Domain repositories could see opportunities for new revenue that can sustain their operations, and should invest in marketing and outreach to communicate their value to potential users. These include being the preferred option of funding agencies and the fact that domain repositories are where the researchers who are most likely to be interested in and reuse data are most likely to congregate. However, the challenges domain repositories will likely face in the new environment are considerable. Their success may depend on their ability to make investments in their infrastructure to ingest and manage larger volumes of data. Well-established not-for-profit and commercial repositories will be better able to raise the capital to adapt to new business conditions than most domain repositories could hope to be. Domain repositories should consider doubling down on their unique ability to serve particular data communities. They might, for example, offer metadata that is more attuned to the needs of a specific community of researchers, develop specialized data management services, or emphasize their status as community gathering places by adding chat features, virtual workshops, or networking opportunities. Some might consider shifting their focus away from archival activity and instead focus on enabling easy discovery of data spread across repositories that is of value to their communities.

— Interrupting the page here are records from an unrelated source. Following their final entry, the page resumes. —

(** What a successful run of [qc_metadata] does: it stores the four
    fields read from row 1, sets [invalid_testtype] when the test type is
    not accepted, adds at most one error per metadata column, then the
    lab-name warning and the test-type, sample-type and date errors, each
    exactly when its check fails, and changes nothing else. *)
Lemma qc_metadata_outcome (cfg : settings F) s s' :
  qc_metadata cfg s = Ok (tt, s') ->
  exists (ec : list (notice F)) (lab tt0 smp dt : cell F) (flag : bool),
    loc 1 "CREP_LAB_NAME" (take_cols metadata_cols (log_df s)) = Ok lab /\
    loc 1 "CREP_TESTTYPE" (take_cols metadata_cols (log_df s)) = Ok tt0 /\
    loc 1 "CREP_SAMPLETYPE" (take_cols metadata_cols (log_df s)) = Ok smp /\
    loc 1 "CREP_TEST_DATE" (take_cols metadata_cols (log_df s)) = Ok dt /\
    date_check dt = Ok flag /\ Forall meta_col_notice ec /\ length ec <= metadata_cols /\
    s' = mk_qc_state (log_df s) lab tt0
           (invalid_testtype s || negb (py_in tt0 (general_test_type cfg))) smp dt
           (warnings s ++ (if py_in lab (general_lab_name cfg) then []
                           else [mk_notice SevWarning "CREP_LAB_NAME" lab "value" "is not recognized"]))
           (errors s ++ ec
              ++ (if py_in tt0 (general_test_type cfg) then []
                  else [mk_notice SevError "CREP_TESTTYPE" tt0 "value" "is invalid"])
              ++ (if py_in smp (general_sample_type cfg) then []
                  else [mk_notice SevError "CREP_SAMPLE_TYPE" smp "value" "is invalid"])
              ++ (if flag then [] else [mk_notice SevError "CREP_TEST_DATE" dt "value" "is invalid"])).
Proof.
  intros Hrun. unfold qc_metadata in Hrun.
  apply st_bind_Ok in Hrun as (s0 & s1 & [-> ->]%st_get_Ok & Hrun).
  apply st_bind_Ok in Hrun as (x & s2 & [_ ->]%st_lift_Ok & Hrun).
  apply st_bind_Ok in Hrun as ([] & s3 & Hcols & Hrun).
  apply st_bind_Ok in Hrun as (lab & s4 & [Hlab ->]%st_lift_Ok & Hrun).
  apply st_bind_Ok in Hrun as (tt0 & s5 & [Htt ->]%st_lift_Ok & Hrun).
  apply st_bind_Ok in Hrun as (smp & s6 & [Hsmp ->]%st_lift_Ok & Hrun).
  apply st_bind_Ok in Hrun as (dt & s7 & [Hdt ->]%st_lift_Ok & Hrun).
  apply st_bind_Ok in Hrun as ([] & s8 & Hw & Hrun).
  apply st_bind_Ok in Hrun as ([] & s9 & Ht & Hrun).
  apply st_bind_Ok in Hrun as ([] & s10 & Hs & Hrun).
  apply st_bind_Ok in Hrun as (flag & s11 & [Hflag ->]%st_lift_Ok & Hrun).
  apply st_bind_Ok in Hrun as ([] & s12 & Hd & ->%st_modify_Ok).
  destruct (errors_grow_forM _ _ _ (check_meta_col_errors cfg _) _ _ _ Hcols)
    as (ec & -> & Hec & Hlen).
  rewrite length_seq in Hlen.
  exists ec, lab, tt0, smp, dt, flag. split_and!; try done.
  unfold check_in in Hw, Ht, Hs.
  destruct (py_in lab _); [apply st_ret_Ok in Hw as [_ ->] | apply raise_warning_Ok in Hw as ->];
  (destruct (py_in tt0 _);
     [apply st_ret_Ok in Ht as [_ ->]
     | apply st_bind_Ok in Ht as ([] & ? & ->%st_modify_Ok & ->%raise_error_Ok)]);
  (destruct (py_in smp _); [apply st_ret_Ok in Hs as [_ ->] | apply raise_error_Ok in Hs as ->]);
  (destruct flag; [apply st_ret_Ok in Hd as [_ ->] | apply raise_error_Ok in Hd as ->]);
  destruct s; simpl; by rewrite ?orb_false_r, ?orb_true_r, ?app_nil_r, <- ?app_assoc.
Qed.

The largest not-for-profit generalist repositories have built recognizable brands and a level of financial sustainability that can give depositors confidence that their data will not vanish. Many also have earned the trust of researchers, librarians, and others who will have influence over where data is deposited. Moreover, they have resources that most domain repositories lack to develop new services and features that may provide additional revenue.
However, they will need to be careful of being overtaken by commercial repositories owned by publishers. Publisher owned repositories could gain a critical advantage due to new federal policies because data deposit will be required to coincide with the publication of peer-reviewed research. It seems reasonable to believe that many researchers will seek to combine these activities, especially if publishers offer workflow tools to facilitate this kind of dual submission. As Tim Vines has pointed out, publishers may also take on the role of compliance officers in the process. There is an irony here: the Holdren Memo clearly envisioned a significant role for public-private collaboration, language that is absent from the Nelson Memo. Yet, a version of these partnerships may well be the most likely outcome of the new policies.